Kehadiran MIUI 10 di Xiaomi Redmi 6A juga menjadi poin positif. Tampilan antarmuka di MIUI 10 membuat pengguna lebih mudah dalam melakukan navigasi antar aplikasi.

Baterai

Baca Juga: Meizu C9, Ponsel Rp 1 Jutaan Penantang Xiaomi Redmi 6A

Xiaomi menyematkan baterai berkapasitas 3.000 mAh di Redmi 6A. Kapasitas baterai yang terbilang standar di pasaran saat ini.

Kami menguji kemampuan baterai dengan membuka berbagai aktivitas, seperti media sosial, chat dengan teman, memutar video dan musik, dan memainkan game. Hasilnya? Xiaomi Redmi 6A dapat bertahan kurang lebih 10 jam.

Kamera

Tidak ada konfigurasi ganda kamera di Xiaomi Redmi 6A. Xiaomi menyematkan satu kamera di depan dan satu kamera di belakang. Sebuah susunan kamera yang terbilang standar untuk masa kini.

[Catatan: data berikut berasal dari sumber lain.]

Lemma book_of_others t bid d d' :
  same_others t bid d d' -> forall k, k <> (t, bid) -> book_of d' k = book_of d k.
Proof.
  intros [Hl Ha] [t' b'] Hne. unfold book_of. cbn [fst snd]. rewrite Ha by done.
  assert (E : lines_of d' t' b' = lines_of d t' b'); [|by rewrite E].
  assert (Hf : forall d0, lines_of d0 t' b' = lines_of (put_lines (List.filter (fun l => negb (line_of t bid l)) (lines d0)) d0) t' b').
  { intros d0. unfold lines_of. cbn [lines put_lines]. induction (lines d0) as [|l ls IH]; [done|]. cbn [List.filter].
    destruct (line_of t bid l) eqn:E; cbn [negb List.filter]; [|by rewrite IH].
    destruct (line_of t' b' l) eqn:E'; [|exact IH]. exfalso. by apply Hne, (line_of_unique t bid t' b' l). }
  rewrite (Hf d'), (Hf d). unfold lines_of. cbn [lines put_lines]. by rewrite Hl.
Qed.

Lemma book_of_ext d d' : lines d' = lines d -> bookings d' = bookings d -> forall k, book_of d' k = book_of d k.
Proof. intros Hl Hb k. unfold book_of, lines_of, booking_active. by rewrite Hl, Hb. Qed.

Lemma book_valid d k st : inventory_ok d -> book_of d k = Some st -> stay_valid st.
Proof.
  intros Hinv. unfold book_of. destruct (booking_active _ _ _); [|done]. intros [= <-].
  destruct (wf_stays _ (inv_wf _ Hinv) k.1 k.2) as [Hnd Hrt]. split.
  - rewrite List.map_map. exact Hnd.
  - intros x y (l & <- & Hl)%in_map_iff (l' & <- & Hl')%in_map_iff. by apply Hrt.
Qed.

(** ** What a request leaves of the other bookings *)

Record others_kept (t bid : Z) (d : DB) (s : session) : Prop := {
  ok_mem : same_others t bid d (mem s);
  ok_disk : same_others t bid d (disk s);
  ok_ids : List.NoDup (List.map b_id (bookings (mem s)));
  ok_found : exists st, has_status (mem s) t bid st }.

#[export] Instance others_kept_stable t bid d : CoreStable (others_kept t bid d).
Proof.
  split.
  - intros s s' (_ & Hl & Hb) (_ & Hl' & Hb') _ [Hm Hd Hnd Ho]. split.
    + eapply same_others_trans; [exact Hm|]. by apply same_others_ext.
    + eapply same_others_trans; [exact Hd|]. by apply same_others_ext.
    + by rewrite <- Hb.
    + unfold has_status in *. by rewrite <- Hb.
  - intros s [Hm Hd Hnd Ho]. by split.
Qed.

Section kept.
Context {env : Env} (t bid : Z) (d : DB).
Let K := others_kept t bid d.

Lemma kept_assign_row k f : preserves K (assign_row k f).
Proof.
  unfold assign_row. apply preserves_orm. intros s [Hm Hd Hnd Ho]. split; [|exact Hd|exact Hnd|exact Ho].
  eapply same_others_trans; [exact Hm|]. by apply same_others_ext.
Qed.

Lemma kept_assign f : keeps_identity f -> preserves K (assign (R := Booking) bid f).
Proof.
  intros Hf s s' r [Hm Hd Hnd [st Hst]] H. rewrite assign_is_on_booking in H. injection H as <- _.
  destruct (on_booking_status bid f (mem s) t st Hf Hst) as (b & Hin & Hid & Ht & _ & Hst'). split; cbn [mem disk set_mem].
  - eapply same_others_trans; [exact Hm|]. split; [done|]. intros t' b' Hne. symmetry.
    apply (on_booking_active_other bid f (mem s) t); [done|done|by exists b|done].
  - exact Hd.
  - by rewrite on_booking_ids.
  - by eexists.
Qed.

(** Changes confined to the lines of the booking. *)
Lemma kept_lines f :
  (forall dd, bookings (f dd) = bookings dd) ->
  (forall dd, List.filter (fun l => negb (line_of t bid l)) (lines (f dd)) = List.filter (fun l => negb (line_of t bid l)) (lines dd)) ->
  preserves K (orm f) /\ preserves K (execute f).
Proof.
  intros Hb Hl.
  assert (Hs : forall dd, same_others t bid dd (f dd)).
  { intros dd. split; [by rewrite Hl|]. intros. by apply booking_active_ext. }
  split; [apply preserves_orm|apply preserves_execute]; intros s [Hm Hd Hnd Ho]; split; cbn [mem disk set_mem set_disk].
  all: try (by eapply same_others_trans; [|apply Hs]); try exact Hd.
  all: try (by rewrite Hb). all: unfold has_status in *; by rewrite Hb.
Qed.

Lemma kept_drop_lines : preserves K (execute_delete (line_of t bid)).
Proof.
  unfold execute_delete. apply kept_lines; [done|]. intros dd. cbn [table put_table BookingLine_entity lines put_lines]. apply filter_idem.
Qed.

Lemma kept_assign_lines r : preserves K (assign_lines_room t bid r).
Proof.
  unfold assign_lines_room. apply kept_lines; [done|]. intros dd. cbn [lines put_lines].
  induction (lines dd) as [|l ls IH]; [done|]. cbn [List.map List.filter]. destruct (line_of t bid l) eqn:E.
  - replace (line_of t bid (set_l_room r l)) with true by (by symmetry). exact IH.
  - rewrite E. cbn [negb]. by rewrite IH.
Qed.

Lemma kept_add_lines rt r per : preserves K (add_lines t bid rt r per).
Proof.
  unfold add_lines. apply preserves_forM. intros np _. apply preserves_bind; [apply frame_uuid4; exact _|]. intros i.
  unfold add. apply kept_lines; [done|]. intros dd. cbn [table put_table BookingLine_entity lines put_lines].
  rewrite List.filter_app. cbn [List.filter]. unfold line_of at 2. cbn [l_tenant l_booking]. rewrite !Z.eqb_refl. cbn. apply app_nil_r.
Qed.

Lemma kept_row k : preserves K (row k).
Proof. unfold row. frames. Qed.
#[local] Hint Resolve kept_assign_row kept_drop_lines kept_assign_lines kept_add_lines kept_row : frame.

Lemma kept_lock rt ns n : preserves K (lock_and_validate_availability t rt ns n).
Proof. unfold lock_and_validate_availability, select_ledger. frames. Qed.

Lemma kept_decrement ks n : preserves K (decrement_booked_rooms ks n).
Proof. unfold decrement_booked_rooms. frames. Qed.

Lemma kept_increment ks n : preserves K (increment_booked_rooms ks n).
Proof. unfold increment_booked_rooms. frames. Qed.

Lemma kept_booking_lines t' b' : preserves K (booking_lines t' b').
Proof. intros s s' r Hs H. unfold booking_lines in H. destruct (existsb _ _); by simplify_eq. Qed.
#[local] Hint Resolve kept_lock kept_decrement kept_increment kept_booking_lines : frame.

Lemma kept_release b : preserves K (release_booking_inventory t b).
Proof. unfold release_booking_inventory. frames. Qed.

Kamera utamanya menggunakan sensor 13 MP dengan bukaan f/2.2 yang sudah dipasangkan dengan PDAF. Sementara kamera depannya menggunakan sensor 5 MP dengan bukaan f/2.2.

Bicara soal performa kamera belakang, hasilnya bisa dibilang standar. Dalam kondisi terang, foto terlihat baik. Namun untuk foto di malam hari, hasil yang didapat terbilang sangat baik walau tak spesial.

Xiaomi Redmi 6A. [Suara.com/Aditya Gema Pratomo]

Hasil kamera depan juga tak istimewa. Kendati demikian, Xiaomi menyediakan fitur potrait mode di kamera depan untuk menciptakan foto bokeh.

Xiaomi Redmi 6A. [Suara.com/Aditya Gema Pratomo]

Xiaomi Redmi 6A menyediakan berbagai metode pengambilan gambar, seperti photo, panorama, manual, dan square.


Kesimpulan

Secara keseluruhan performa Xiaomi Redmi 6A patut diapresiasi. Kehadiran Face Unlock membuat ponsel ini unggul dibandingkan ponsel lain di kelasnya.

Bagi Anda yang mencari smartphone dengan kemampuan oke namun dengan banderol terjangkau, Redmi 6A dapat menjadi pilihan. Harga jualnya di pasaran sekitar Rp 1.249.000.